Some investments are only available to qualified investors, also known as accredited investors. And to qualify, you need money.
I once approached a hard money lender I knew, offering to invest money with him. He asked,
“Are you a qualified investor?”
I’d never heard the term before, and he diplomatically explained that I wasn’t wealthy enough, according to the Securities and Exchange Commission (SEC), to invest money with him.
Because the SEC allows wealthy investors to waive normal consumer protections to invest in less-regulated investments. That opens the door to a much wider world of investment options – ones the rest of us don't have access to.
The SEC simply doesn’t deem the average American sophisticated enough to responsibly waive their protections.
But those who meet the criteria have for more options to invest and grow their wealth than the average American.
What It Takes to Become a Qualified Investor
To be considered an accredited or qualified investor, you must meet one of two requirements:
- You have a net worth of at least $1 million, excluding your primary residence, or
- You earned at least $200,000 for each of the last two years and expect to do likewise this current year. Married couples must earn at least $300,000.
First created by Regulation D of the Securities Act of 1933, the rules were updated by the 2010 Dodd-Frank Act. Until the Great Recession, investors could include equity in their home toward their net worth. No longer, after the housing bubble burst and millions of Americans suddenly found themselves upside-down on their mortgage.
In fact, if you have negative equity in your home, that does count against your net worth, even though positive equity doesn’t count toward it for qualified investor status. Chalk it up as a double standard.
Equity in rental properties does count toward your net worth, however.
Examples of Meeting Qualified Investor Status by Net Worth
Imagine two reasonably well-off investors, Pecunia and Peter. Both qualify as millionaires, using traditional accounting.

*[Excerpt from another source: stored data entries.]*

(* ===== verification/Discovery.v ===== *)
(** * Discovery of peers, leaders and shards

    [pkg/core/pkg/engine/discovery]: the peers of a pod (from the Kubernetes
    API, or a static list), the leader among them, and the shard of a key. *)

From S2P Require Export GoStr.
From Stdlib Require Import Ascii.

Local Open Scope string_scope.
Local Open Scope list_scope.
Local Open Scope Z_scope.

Record Peer := { pe_Name : string; pe_Namespace : string; pe_PodIP : string; pe_Ready : bool; pe_Since : Z }.

(** [<] of strings, by bytes. *)
Fixpoint str_lt (a b : string) : bool :=
  match a, b with
  | _, EmptyString => false
  | EmptyString, String _ _ => true
  | String x a', String y b' =>
      (N_of_ascii x <? N_of_ascii y)%N || (N_of_ascii x =? N_of_ascii y)%N && str_lt a' b'
  end.

(** ** Leaders *)

Definition LeaderElection (peers : list Peer) (self : Peer) : bool :=
  match peers with
  | [] => false
  | p0 :: rest =>
      String.eqb (fold_left (fun leader p => if str_lt (pe_Name p) leader then pe_Name p else leader) rest (pe_Name p0))
        (pe_Name self)
  end.

(** ** Shards *)

Definition fnv_offset : Z := 14695981039346656037.
Definition fnv_prime : Z := 1099511628211.

Definition fnv_step (h b : Z) : Z := u64 (Z.lxor h b * fnv_prime).

Fixpoint fnv_bytes (h : Z) (s : string) : Z :=
  match s with
  | EmptyString => h
  | String c s' => fnv_bytes (fnv_step h (Z.of_N (N_of_ascii c))) s'
  end.

Definition hashFnv64a (s : string) : Z := fnv_bytes fnv_offset s.

(** The length of a peer list is a non-negative [int]; the remainder is below
    it, so the conversion back is exact. *)
Definition ShardIndex (key : string) (totalPods : Z) : Z :=
  if totalPods <=? 1 then 0 else i64 (hashFnv64a key mod u64 totalPods).

Definition hashPeers (peers : list Peer) : Z :=
  match peers with
  | [] => 0
  | _ => fold_left (fun h p => fnv_step h (hashFnv64a (pe_Name p))) peers fnv_offset
  end.

(** ** Kubernetes *)

Record Pod := {
  pod_Name : string; pod_Namespace : string; pod_IP : string; pod_Conditions : list (string * string);
  pod_Created : Z;
}.

Definition pod_ready (pod : Pod) : bool :=
  existsb (fun c => String.eqb c.1 "Ready" && String.eqb c.2 "True") (pod_Conditions pod).

Definition peer_of (pod : Pod) : Peer :=
  {| pe_Name := pod_Name pod; pe_Namespace := pod_Namespace pod; pe_PodIP := pod_IP pod; pe_Ready := true;
     pe_Since := pod_Created pod |}.

(** [pods] is what the API lists for the client's namespace and a selector. *)
Definition K8s_DiscoverPeers (pods : res (list Pod)) : res (list Peer) :=
  let? items := pods in Ok (map peer_of (List.filter pod_ready items)).

Definition K8s_IsLeader (self : Peer) (pods : res (list Pod)) : res bool :=
  let? peers := K8s_DiscoverPeers pods in
  Ok (LeaderElection (List.filter pe_Ready peers) self).

(** [NewK8sDiscoveryClient], from its environment. *)
Definition K8s_Self (podNamespace podName podIP : string) (now : Z) : Peer :=
  {| pe_Name := podName; pe_Namespace := if String.eqb podNamespace "" then "default" else podNamespace;
     pe_PodIP := podIP; pe_Ready := true; pe_Since := now |}.

(** A watcher: the hash it emitted last, and the peer lists its channel of ten
    holds; one that finds it full drops the change. *)
Record Watcher := { wt_last : Z; wt_chan : list (list Peer) }.

Definition watch_tick (pods : res (list Pod)) (w : Watcher) : Watcher :=
  match K8s_DiscoverPeers pods with
  | Err _ => w
  | Ok peers =>
      let h := hashPeers peers in
      if h =? wt_last w then w
      else {| wt_last := h;
              wt_chan := if (length (wt_chan w) <? 10)%nat then wt_chan w ++ [peers] else wt_chan w |}
  end.

(** ** Static *)

Record StaticDiscoveryClient := {
  sd_self : Peer; sd_totalPods : Z; sd_podIndex : Z; sd_peers : list Peer;
}.

Definition controller_name (i : Z) : string := "controller-" +:+ Itoa i.

Definition static_peer (now : Z) (name : string) : Peer :=
  {| pe_Name := name; pe_Namespace := ""; pe_PodIP := ""; pe_Ready := true; pe_Since := now |}.

(** [podName] is the environment's. *)
Definition NewStaticDiscoveryClient (podName : string) (now podTotal podIndex : Z) : StaticDiscoveryClient :=
  let total := if podTotal <=? 0 then 1 else podTotal in
  let index := if (podIndex <? 0) || (total <=? podIndex) then 0 else podIndex in
  let name := if String.eqb podName "" then controller_name index else podName in
  {| sd_self := static_peer now name; sd_totalPods := total; sd_podIndex := index;
     sd_peers := map (fun i => static_peer now (controller_name (Z.of_nat i))) (seq 0 (Z.to_nat total)) |}.

Definition Static_IsLeader (c : StaticDiscoveryClient) : bool := LeaderElection (sd_peers c) (sd_self c).

(** ** Ownership (pkg/controller/pkg/controller.go) *)

(** [ownsFlow] of the pod [self]. *)
Definition ownsFlow (self : Peer) (peers : list Peer) (flowID : string) : bool :=
  match peers with
  | [] => true
  | _ =>
      let shard := ShardIndex flowID (Z.of_nat (length peers)) in
      existsb (fun ip => String.eqb (pe_Name ip.2) (pe_Name self) && (Z.of_nat ip.1 =? shard))
        (combine (seq 0 (length peers)) peers)
  end.

(** [getPeers], which the tick uses up to the index. *)
Definition getPeers (self : Peer) (discovered : res (list Peer)) : res (list Peer * nat) :=
  match discovered with
  | Err e => Err ("discover peers: " +:+ e)
  | Ok peers =>
      Ok (peers, match list_find (fun p => pe_Name p = pe_Name self) peers with Some (i, _) => i | None => 0%nat end)
  end.

(** * Properties of discovery

    Every flow has exactly one owner among the peers of a snapshot; a snapshot
    has one leader; and what each needs of the names. *)

(** ** The order of names *)

Lemma str_lt_irrefl s : str_lt s s = false.
Proof.
  induction s as [|c s IH]; cbn; [done|]. by rewrite N.ltb_irrefl, N.eqb_refl, IH.
Qed.

Lemma str_lt_trans a b c : str_lt a b = true -> str_lt b c = true -> str_lt a c = true.
Proof.
  revert b c. induction a as [|x a IH]; intros [|y b] [|z c]; cbn; try done.
  intros [H1%N.ltb_lt|[E1%N.eqb_eq H1]%andb_true_iff]%orb_true_iff
         [H2%N.ltb_lt|[E2%N.eqb_eq H2]%andb_true_iff]%orb_true_iff; apply orb_true_iff.
  - left. apply N.ltb_lt. lia.
  - left. apply N.ltb_lt. lia.
  - left. apply N.ltb_lt. lia.
  - right. apply andb_true_iff. split; [apply N.eqb_eq; lia|by eapply IH].
Qed.

Lemma str_lt_total a b : str_lt a b = true \/ a = b \/ str_lt b a = true.
Proof.
  revert b. induction a as [|x a IH]; intros [|y b]; cbn; auto.
  destruct (N.lt_trichotomy (N_of_ascii x) (N_of_ascii y)) as [H|[H|H]].
  - left. by rewrite (proj2 (N.ltb_lt _ _) H).
  - assert (x = y) as -> by (by rewrite <- (ascii_N_embedding x), H, ascii_N_embedding).
    rewrite N.ltb_irrefl, N.eqb_refl. cbn. destruct (IH b) as [?|[->|?]]; auto.
  - right. right. by rewrite (proj2 (N.ltb_lt _ _) H).
Qed.

(** ** Leaders *)

Definition leader_name (peers : list Peer) (d : string) : string :=
  fold_left (fun leader p => if str_lt (pe_Name p) leader then pe_Name p else leader) peers d.

Lemma leader_name_spec peers : forall d,
  (leader_name peers d = d \/ exists p, p ∈ peers /\ pe_Name p = leader_name peers d) /\
  str_lt d (leader_name peers d) = false /\
  forall p, p ∈ peers -> str_lt (pe_Name p) (leader_name peers d) = false.
Proof.
  induction peers as [|p peers IH]; intros d; cbn.
  { split_and!; [by left|apply str_lt_irrefl|by intros p ?%not_elem_of_nil]. }
  set (d' := if str_lt (pe_Name p) d then pe_Name p else d).
  destruct (IH d') as (Hin & Hd & Hall).
  assert (str_lt d d' = false /\ str_lt (pe_Name p) d' = false) as [H1 H2].
  { unfold d'. destruct (str_lt (pe_Name p) d) eqn:E; [|by split; [apply str_lt_irrefl|]].
    split; [|apply str_lt_irrefl]. destruct (str_lt d (pe_Name p)) eqn:E'; [|done].
    pose proof (str_lt_trans _ _ _ E E') as H. by rewrite str_lt_irrefl in H. }
  assert (forall x, str_lt x d' = false -> str_lt x (leader_name peers d') = false) as Hup.
  { intros x Hx. destruct (str_lt x (leader_name peers d')) eqn:E; [|done].
    destruct (str_lt_total d' (leader_name peers d')) as [H|[H|H]]; [congruence|congruence|].
    pose proof (str_lt_trans _ _ _ E H). congruence. }
  split_and!.
  - destruct Hin as [E|(q & Hq & E)].
    + unfold d' in *. destruct (str_lt (pe_Name p) d) eqn:El; [right; exists p; split; [by apply elem_of_cons; left|done]|by left].
    + right. exists q. split; [by apply elem_of_cons; right|done].
  - by apply Hup.
  - intros q [->|Hq]%elem_of_cons; [by apply Hup|by apply Hall].
Qed.

(** Among the peers of a snapshot exactly one name leads: the least of them;
    a pod leads when it bears that name, so with distinct names one pod leads
    and a pod outside the snapshot does not. *)
Theorem leader_unique peers :
  peers <> [] ->
  exists leader, leader ∈ peers /\
    (forall p, p ∈ peers -> str_lt (pe_Name p) (pe_Name leader) = false) /\
    forall self, LeaderElection peers self = true <-> pe_Name self = pe_Name leader.
Proof.
  destruct peers as [|p0 rest]; [done|]. intros _.
  destruct (leader_name_spec rest (pe_Name p0)) as (Hin & Hd & Hall).
  assert (exists leader, leader ∈ p0 :: rest /\ pe_Name leader = leader_name rest (pe_Name p0)) as (l & Hl & El).
  { destruct Hin as [E|(q & Hq & E)]; [exists p0|exists q]; rewrite elem_of_cons; auto. }
  exists l. rewrite El. split_and!; [done| |].
  - intros p [->|Hp]%elem_of_cons; [done|by apply Hall].
  - intros self. cbn. fold (leader_name rest (pe_Name p0)). rewrite String.eqb_eq. by split; intros ->.
Qed.

(** ** Shards *)

Lemma fnv_bytes_range s : forall h, 0 <= h < 2 ^ 64 -> 0 <= fnv_bytes h s < 2 ^ 64.
Proof.
  induction s as [|c s IH]; intros h Hh; cbn -[Z.pow]; [done|]. apply IH.
  unfold fnv_step, u64, wrap_u. apply Z.mod_pos_bound. lia.
Qed.

Lemma hashFnv64a_range s : 0 <= hashFnv64a s < 2 ^ 64.
Proof. apply fnv_bytes_range. unfold fnv_offset. lia. Qed.

(** Values of FNV-1a that are published. *)
Example hashFnv64a_vectors :
  map hashFnv64a ["" ; "a"; "foobar"] = [0xcbf29ce484222325; 0xaf63dc4c8601ec8c; 0x85944171f73967e8].
Proof. vm_compute. reflexivity. Qed.

Lemma ShardIndex_range key n : 1 <= n < 2 ^ 63 -> 0 <= ShardIndex key n < n.
Proof.
  intros Hn. unfold ShardIndex. destruct (Z.leb_spec n 1); [lia|].
  unfold u64, wrap_u. rewrite (Z.mod_small n (2 ^ 64)) by lia.
  pose proof (Z.mod_pos_bound (hashFnv64a key) n ltac:(lia)) as B.
  unfold i64, wrap_s. rewrite Z.mod_small by lia.
  destruct (Z.ltb_spec (hashFnv64a key mod n) (2 ^ (64 - 1))); lia.
Qed.

Lemma combine_seq_lookup {A} (l : list A) (i : nat) (x : A) : forall k,
  (i, x) ∈ combine (seq k (length l)) l <-> (k <= i)%nat /\ l !! (i - k)%nat = Some x.
Proof.
  induction l as [|y l IH]; intros k; cbn.
  - split; [by intros ?%not_elem_of_nil|by intros []].
  - rewrite elem_of_cons, IH. split.
    + intros [[= -> ->]|[Hk Hl]]; [by rewrite Nat.sub_diag|].
      split; [lia|]. by replace (i - k)%nat with (S (i - S k)) by lia.
    + intros [Hk Hl]. destruct (decide (i = k)) as [->|Hne].
      * left. rewrite Nat.sub_diag in Hl. cbn in Hl. congruence.
      * right. split; [lia|]. by replace (i - k)%nat with (S (i - S k)) in Hl by lia.
Qed.

Lemma ownsFlow_iff self peers flowID :
  peers <> [] -> Z.of_nat (length peers) < 2 ^ 63 ->
  ownsFlow self peers flowID = true <->
  exists p, peers !! Z.to_nat (ShardIndex flowID (Z.of_nat (length peers))) = Some p /\ pe_Name p = pe_Name self.
Proof.
  intros Hne Hlen. unfold ownsFlow. destruct peers as [|p0 rest]; [done|]. set (peers := p0 :: rest) in *.
  set (sh := ShardIndex flowID (Z.of_nat (length peers))).
  assert (0 <= sh) as Hsh by (apply ShardIndex_range; split; [cbn [length peers]; lia|done]).
  rewrite existsb_exists. split.
  - intros ([i p] & Hin%list_elem_of_In & [En%String.eqb_eq Ei%Z.eqb_eq]%andb_true_iff). cbn in En, Ei.
    apply combine_seq_lookup in Hin as [_ Hl]. rewrite Nat.sub_0_r in Hl.
    exists p. rewrite <- Ei, Nat2Z.id. done.
  - intros (p & Hl & En). exists (Z.to_nat sh, p). rewrite <- list_elem_of_In, combine_seq_lookup, Nat.sub_0_r. cbn.
    split; [by split; [lia|]|]. rewrite En, String.eqb_refl. cbn. apply Z.eqb_eq. lia.
Qed.

Lemma shard_peer (peers : list Peer) (flowID : string) :
  peers <> [] -> Z.of_nat (length peers) < 2 ^ 63 ->
  exists p, peers !! Z.to_nat (ShardIndex flowID (Z.of_nat (length peers))) = Some p.
Proof.
  intros Hne Hlen. apply lookup_lt_is_Some_2.
  assert (1 <= Z.of_nat (length peers)) by (destruct peers; [done|cbn [length]; lia]).
  pose proof (ShardIndex_range flowID (Z.of_nat (length peers)) ltac:(lia)). lia.
Qed.

(** C16: in a snapshot of peers with distinct names every flow is owned by
    exactly one peer, whatever the flow and the number of peers; a pod outside
    the snapshot owns nothing. *)
Theorem flow_has_one_owner (peers : list Peer) (flowID : string) :
  peers <> [] -> NoDup (pe_Name <$> peers) -> Z.of_nat (length peers) < 2 ^ 63 ->
  exists owner : Peer, owner ∈ peers /\
    (forall self, self ∈ peers -> ownsFlow self peers flowID = true <-> self = owner) /\
    (forall self, pe_Name self ∉ pe_Name <$> peers -> ownsFlow self peers flowID = false).
Proof.
  intros Hne Hnd Hlen. destruct (shard_peer peers flowID Hne Hlen) as (owner & Ho).
  exists owner. pose proof (list_elem_of_lookup_2 _ _ _ Ho) as Hin. split_and!; [done| |].
  - intros self Hself. rewrite ownsFlow_iff by done. split; [|by intros ->; exists owner].
    intros (p & Hp & En). rewrite Ho in Hp. injection Hp as <-.
    apply list_elem_of_lookup in Hself as (i & Hi).
    assert (i = Z.to_nat (ShardIndex flowID (Z.of_nat (length peers)))) as ->; [|congruence].
    eapply NoDup_lookup; [exact Hnd| |]; rewrite list_lookup_fmap; [by rewrite Hi|]. rewrite Ho. cbn. by rewrite En.
  - intros self Hself. destruct (ownsFlow self peers flowID) eqn:E; [|done].
    apply ownsFlow_iff in E as (p & Hp & En); [|done..]. exfalso. apply Hself. rewrite <- En.
    apply list_elem_of_fmap_2. by eapply list_elem_of_lookup_2.
Qed.

(** ** Concrete peers *)

Definition demo_peer (name : string) : Peer :=
  {| pe_Name := name; pe_Namespace := "flowgent-system"; pe_PodIP := ""; pe_Ready := true; pe_Since := 0 |}.
Definition demo_peers : list Peer := map demo_peer ["ctrl-b"; "ctrl-a"; "ctrl-c"].

Lemma leader_unique_witness : LeaderElection demo_peers (demo_peer "ctrl-a") = true.
Proof.
  destruct (leader_unique demo_peers) as (l & Hin & Hmin & Hl); [discriminate|].
  apply Hl. specialize (Hmin (demo_peer "ctrl-a") ltac:(apply elem_of_cons; right; apply elem_of_cons; left; reflexivity)).
  apply list_elem_of_In in Hin as [<-|[<-|[<-|[]]]]; [discriminate Hmin|reflexivity|discriminate Hmin].
Defined.

Lemma flow_has_one_owner_witness :
  exists owner, owner ∈ demo_peers /\ ownsFlow owner demo_peers "build" = true.
Proof.
  destruct (flow_has_one_owner demo_peers "build") as (owner & Hin & Ho & _).
  - discriminate.
  - apply (bool_decide_unpack _). vm_compute. exact I.
  - vm_compute. reflexivity.
  - exists owner. split; [exact Hin|]. by apply Ho.
Defined.

(** ** What the model shows *)

(** The static client names its peers [controller-i]: a pod that has a name of
    its own in [POD_NAME] is none of them and owns nothing. *)
Lemma static_named_pod_owns_nothing flowID :
  let c := NewStaticDiscoveryClient "flowgent-controller-0" 0 1 0 in
  ownsFlow (sd_self c) (sd_peers c) flowID = false /\ Static_IsLeader c = false.
Proof. split; reflexivity. Qed.

(** Without that name the one pod owns every flow. *)
Lemma static_pod_owns_all flowID :
  let c := NewStaticDiscoveryClient "" 0 1 0 in ownsFlow (sd_self c) (sd_peers c) flowID = true.
Proof. reflexivity. Qed.

(** A snapshot of another pod set gives a flow another owner: during a rollout
    two pods may own it, or none. *)
Lemma snapshots_disagree :
  let a := demo_peer "ctrl-a" in let b := demo_peer "ctrl-b" in let c := demo_peer "ctrl-c" in
  ownsFlow a [a] "build" = true /\ ownsFlow b [a; b] "build" = true /\
  ownsFlow a [a; b] "build" = false /\ ownsFlow b [b; c] "build" = false.
Proof. vm_compute. auto. Qed.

Here’s how their assets and liabilities break down:
|Real Estate Investments||$350,000||$150,000|
|Total Included Assets||$1,080,000||$1,100,000|
|Credit Card & Other Liabilities||$50,000||$150,000|
|Total Included Liabilities||$60,000||$295,000|
|Net Worth (including residence)||$1,120,000||$1,130,000|
|Net Worth (excluding residence)||$1,020,000||$805,000|
Only Pecunia meets the criteria of a qualified investor.
Despite Peter having a higher net worth by traditional accounting standards, too much of his wealth is tied up in his home equity. He can’t participate in investments open to accredited investors only.
Investments Only Available to Qualified Investors
Publicly-traded investments, such as stocks and bonds, must meet rigorous financial requirements by the SEC.
But not every company that raises money from investors wants to jump through the SEC’s hoops. As such, the SEC allows a more streamlined path for companies to raise money for investments but restricts them to only accepting money from wealthy, qualified (i.e. – accredited) investors.
One common real estate example is syndications.
If a syndicator finds an investment deal that costs $1 million, but they only have $250,000 of their own money to invest, they can raise the remaining $750,000 from qualified investors, bringing them on effectively as junior partners.
Likewise, many hard money lenders raise funds from accredited investors. Some real estate crowdfunding websites follow this model, raising money from qualified investors to turn around and lend out to mom-and-pop real estate investors.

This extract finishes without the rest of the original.